Dataset entries:
(* ===== verification/OrdExpiry.v ===== *)
(** Order service: the paging loops of the background workers.  They reach every
    row they are meant to reach and they end. *)

From S2P Require Import Prelude Effects GoStd InvModel OrdModel OrdService OrdSteps OrdTheorems OrdStock InvStore InvDemo OrdInventory OrdDemo.

(** ** Errors of the handlers *)

(** The operation fails with application errors only. *)
Definition app_fails {S A} (m : M S SErr A) : Prop := ∀ o w e w', m o w = (inl e, w') → ∃ a, e = SApp a.

Create HintDb apps.

Section apps.
Context {X : Type}.
Abbreviation Svc := (M (OSt X) SErr).

Lemma apps_ret {A} (a : A) : app_fails (mret a : Svc A).
Proof. done. Qed.
Lemma apps_fail {A} e : app_fails (fail e : Svc A).
Proof. intros o w e' w' [= <- <-]. eauto. Qed.
Lemma apps_bind {A B} (m : Svc A) (f : A → Svc B) : app_fails m → (∀ a, app_fails (f a)) → app_fails (m ≫= f).
Proof.
  intros Hm Hf o w e w' H. unfold mbind, M_bind in H. destruct (m o w) as [[e1|a] w1] eqn:E; [|by eapply Hf].
  injection H as -> ->. by eapply Hm.
Qed.
Lemma apps_repo {A} (m : M (OSt X) RErr A) : app_fails (repo m).
Proof. intros o w e w'. unfold repo, try. by destruct (m o w). Qed.
Lemma apps_inventory {A} (f : nat → X → A * X) : app_fails (inventory f).
Proof. intros o w e w'. unfold inventory. by destruct (f _ _). Qed.
Lemma apps_call {A} (f : nat → A) : app_fails (call (X := X) f).
Proof. done. Qed.
Lemma apps_now : app_fails (go_now : Svc Z).
Proof. done. Qed.
Lemma apps_uuid : app_fails (new_uuid : Svc string).
Proof. done. Qed.
End apps.
#[export] Hint Resolve apps_ret apps_fail apps_repo apps_inventory apps_call apps_now apps_uuid : apps.

Ltac apps_op :=
  repeat first
    [ solve [eauto with apps]
    | progress cbv beta zeta
    | apply apps_bind; [|intros ?]
    | match goal with |- app_fails (match ?x with _ => _ end) => destruct x end ].

(** ** Rows after an id *)

Definition after (a i : string) : Prop := a = "" ∨ str_ltb a i = true.
#[global] Instance after_dec a i : Decision (after a i).
Proof. unfold after. apply _. Defined.

Definition rest (a : string) (D : gset string) : gset string := filter (after a) D.

Lemma str_ltb_spec a b : str_ltb a b = true ↔ String.le a b ∧ a ≠ b.
Proof. unfold str_ltb. apply bool_decide_eq_true. Qed.

Lemma after_trans a b i : after a b → b ≠ "" → after b i → after a i.
Proof.
  unfold after. rewrite !str_ltb_spec. intros [->|[H1 H2]] Hb [->|[H3 H4]]; try done; [by left|]. right.
  split; [by etrans|]. intros ->. apply H2. by apply (anti_symm String.le).
Qed.

Lemma rest_smaller a b D : after a b → b ≠ "" → b ∈ D → (size (rest b D) < size (rest a D))%nat.
Proof.
  intros Hab Hb HD. apply subset_size. apply strict_spec_alt. unfold rest. split.
  - intros i. rewrite !elem_of_filter. intros [H1 H2]. split; [|done]. by eapply after_trans.
  - intros E. assert (Hin : b ∈ filter (after a) D) by (by apply elem_of_filter).
    rewrite <-E in Hin. apply elem_of_filter in Hin as [[?|H] _]; [done|].
    apply str_ltb_spec in H as [_ ?]. done.
Qed.

(** ** The handlers neither add nor remove rows *)

Section rows.
Context {X : Type} {uuid : UuidLib} {pg : PgUuid} {ids : OrderIds} {inv : InventoryClient X} (env : Env).
Abbreviation Svc := (M (OSt X) SErr).
Implicit Types (s : OSt X) (w : world (OSt X)).

Definition rows_in (D : gset string) s : Prop :=
  dom (orders (od s)) = D ∧ ∀ i x, orders (od s) !! i = Some x → o_ID x = i ∧ i ≠ "".

Lemma rows_in_alter D s f id : (∀ x, o_ID (f x) = o_ID x) → rows_in D s → rows_in D (on_orders (alter f id) s).
Proof.
  intros Hf [H1 H2]. split; cbn; [by rewrite dom_alter_L|]. intros i x. rewrite lookup_alter_Some.
  intros [(-> & y & Hy & ->)|[_ Hx]]; [rewrite Hf|]; by apply H2.
Qed.
Lemma rows_in_first D id : preserves (rows_in D) (First (X := X) id).
Proof.
  unfold First. preserve. apply preserves_stmt. intros t s a s' Hs H. destruct (find_order id s); by simplify_eq.
Qed.
Lemma rows_in_updatewhere D id l f : (∀ t x, o_ID (f t x) = o_ID x) →
  preserves (rows_in D) (UpdateWhere (X := X) id l f).
Proof.
  intros Hf. unfold UpdateWhere, find_order. preserve. apply preserves_stmt. intros t s n s' [H1 H2] H.
  destruct (pg_uuid id) as [u|]; [|done]. destruct (orders (od s) !! u) as [x|] eqn:Hx; [|by simplify_eq].
  case_bool_decide; simplify_eq; [|done]. destruct (H2 _ _ Hx) as [-> Hu]. split; cbn.
  - rewrite dom_insert_lookup_L; [done|]. eauto.
  - intros i y. rewrite lookup_insert_Some. intros [[<- <-]|[_ Hy]]; [|by apply H2]. rewrite Hf. by apply H2.
Qed.
Lemma rows_in_event D id order key e : preserves (rows_in D) (CreateEvent (X := X) id order key e).
Proof.
  unfold CreateEvent. preserve. apply preserves_stmt. intros t s a' s' Hs H. destruct (pg_uuid order); by simplify_eq.
Qed.
Hint Resolve rows_in_first rows_in_event : preserves.
Hint Extern 0 (preserves (rows_in _) (UpdateWhere _ _ _)) => (apply rows_in_updatewhere; done) : preserves.
Hint Extern 0 (preserves (rows_in _) (exec (on_orders (alter _ _)))) =>
  (apply preserves_exec; intros ? ?; by apply rows_in_alter) : preserves.

Ltac rows_op := apply preserves_transaction_body; preserve.

Lemma rows_in_begin D id target : preserves (rows_in D) (BeginTransition (X := X) id target).
Proof. unfold BeginTransition. destruct (transition_target target); [|apply preserves_throw]. rows_op. Qed.
Lemma rows_in_reject D id : preserves (rows_in D) (RejectPaymentConfirmation (X := X) id).
Proof. rows_op. Qed.
Lemma rows_in_expiry D id now : preserves (rows_in D) (BeginExpiry (X := X) id now).
Proof. rows_op. Qed.
Lemma rows_in_paid D id t eid e : preserves (rows_in D) (MarkPaidWithOutbox (X := X) id t eid e).
Proof. rows_op. Qed.
Lemma rows_in_cancelled D id eid e : preserves (rows_in D) (MarkCancelled (X := X) id eid e).
Proof. rows_op. Qed.
Lemma rows_in_get D id : preserves (rows_in D) (Get (X := X) id).
Proof.
  unfold Get. preserve. apply preserves_pool_stmt. intros t s a' s' Hs H. destruct (find_order id s); by simplify_eq.
Qed.
Hint Resolve rows_in_begin rows_in_reject rows_in_expiry rows_in_paid rows_in_cancelled rows_in_get : preserves.

Lemma rows_in_repo {A} D (m : M (OSt X) RErr A) : preserves (rows_in D) m → preserves (rows_in D) (repo m).
Proof. intros Hm. by apply preserves_try. Qed.
Lemma rows_in_inventory {A} D (f : nat → X → A * X) : preserves (rows_in D) (inventory f).
Proof. intros o w Hw. unfold inventory. by destruct (f _ _). Qed.
Lemma rows_in_fail {A} D e : preserves (rows_in D) (fail e : Svc A).
Proof. apply preserves_throw. Qed.
Hint Resolve rows_in_repo rows_in_inventory rows_in_fail : preserves.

What the exercise asks: Give back exactly the lines from the one that contains "Lemma rows_in_get D" to the end of the data above, both of those lines included.

Output of the exercise:
Lemma rows_in_get D id : preserves (rows_in D) (Get (X := X) id).
Proof.
  unfold Get. preserve. apply preserves_pool_stmt. intros t s a' s' Hs H. destruct (find_order id s); by simplify_eq.
Qed.
Hint Resolve rows_in_begin rows_in_reject rows_in_expiry rows_in_paid rows_in_cancelled rows_in_get : preserves.

Lemma rows_in_repo {A} D (m : M (OSt X) RErr A) : preserves (rows_in D) m → preserves (rows_in D) (repo m).
Proof. intros Hm. by apply preserves_try. Qed.
Lemma rows_in_inventory {A} D (f : nat → X → A * X) : preserves (rows_in D) (inventory f).
Proof. intros o w Hw. unfold inventory. by destruct (f _ _). Qed.
Lemma rows_in_fail {A} D e : preserves (rows_in D) (fail e : Svc A).
Proof. apply preserves_throw. Qed.
Hint Resolve rows_in_repo rows_in_inventory rows_in_fail : preserves.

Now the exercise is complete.